##### SUPPLIED MATERIAL

#[export] Instance delivering_laws : GrpcLaws K.
Proof.
  constructor.
  - intros srv m h args k Hnd Hin. destruct (h _ _ _ k) as [r k'] eqn:Hh. left.
    change (call_method srv (full_name srv m) args k = (match r with Ok x => Ok x | Err e => Err (plain_status e) end, k')).
    unfold call_method.
    assert (List.find (λ mh, bool_decide (full_name srv mh.1 = full_name srv m)) (Methods (gs_desc srv)) = Some (m, h)) as ->.
    { revert Hnd Hin. induction (Methods (gs_desc srv)) as [|[m' h'] l IH]; intros Hnd Hin; [by apply not_elem_of_nil in Hin|].
      cbn. inversion Hnd as [|? ? Hm' Hnd']; subst. case_bool_decide as Hname.
      - unfold full_name in Hname. apply (inj (String.app "/")), (inj (String.app _)), (inj (String.app "/")) in Hname. subst.
        apply elem_of_cons in Hin as [[= ->]|Hin]; [done|]. destruct Hm'. by apply (list_elem_of_fmap_2 fst _ (m, h)).
      - apply elem_of_cons in Hin as [[= -> ->]|Hin]; [done|]. by apply IH. }
    by rewrite Hh.
  - done.
  - intros e He. by destruct e.
Qed.
End delivering.

Definition ex_result : Result := mkResult [mkIPNet [10; 0; 0; 5] [255; 255; 255; 255]] "eth0".

(** A library that knows one network configuration and one result. *)
Definition ex_chain_lib : CniLib := mkCniLib unit
  (λ _, Ok (mkPluginConf "1.1.0" (Some tt) "/run/ponad.sock")) Ok (λ _, Ok ex_result)
  (λ b, if decide (b = [1]) then Ok ex_result else Err (ErrText "unexpected JSON")) (λ _ _, Ok tt)
  (λ p, if decide (IPs p = IPs ex_result ∧ res_other p = res_other ex_result) then Ok [1] else Err (ErrText "unsupported"))
  (λ _, Ok ("default", "p", "abc")) (λ _, Ok tt)
  (λ e, match e with ErrStatus c m d => (c, m, d) | _ => (2, Error e, []) end).

Definition ex_chain_server : server :=
  mkServer (mkReader (λ _, Ok (mkPod "p" "default" {[ "egress.pona.cybozu.com/internet" := "nat" ]} false "Running" [] None))
    (λ _, Ok ex_egress) (λ _, Ok ex_service)) 5555.

Definition ex_cmd : CmdArgs := mkCmdArgs "abc" "/var/run/netns/x" "eth0" "K8S_POD_NAME=p;K8S_POD_NAMESPACE=default" "" [].

Definition ex_add : outcome (result unit) * Kern :=
  plugin_add ex_chain_lib map_to_list map_to_list (λ _, Ok tt) (λ _, None) (λ _, "") (λ i _ f, f i)
    ex_chain_server ex_cmd empty_kern.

##########

**REQUIREMENT:**
Restate, without alteration, the lines of the material above that begin at the one containing "Definition ex_chain_lib : CniLib" and run through its last line.

**SOLUTION TO THE EXERCISE:**
Definition ex_chain_lib : CniLib := mkCniLib unit
  (λ _, Ok (mkPluginConf "1.1.0" (Some tt) "/run/ponad.sock")) Ok (λ _, Ok ex_result)
  (λ b, if decide (b = [1]) then Ok ex_result else Err (ErrText "unexpected JSON")) (λ _ _, Ok tt)
  (λ p, if decide (IPs p = IPs ex_result ∧ res_other p = res_other ex_result) then Ok [1] else Err (ErrText "unsupported"))
  (λ _, Ok ("default", "p", "abc")) (λ _, Ok tt)
  (λ e, match e with ErrStatus c m d => (c, m, d) | _ => (2, Error e, []) end).

Definition ex_chain_server : server :=
  mkServer (mkReader (λ _, Ok (mkPod "p" "default" {[ "egress.pona.cybozu.com/internet" := "nat" ]} false "Running" [] None))
    (λ _, Ok ex_egress) (λ _, Ok ex_service)) 5555.

Definition ex_cmd : CmdArgs := mkCmdArgs "abc" "/var/run/netns/x" "eth0" "K8S_POD_NAME=p;K8S_POD_NAMESPACE=default" "" [].

Definition ex_add : outcome (result unit) * Kern :=
  plugin_add ex_chain_lib map_to_list map_to_list (λ _, Ok tt) (λ _, None) (λ _, "") (λ i _ f, f i)
    ex_chain_server ex_cmd empty_kern.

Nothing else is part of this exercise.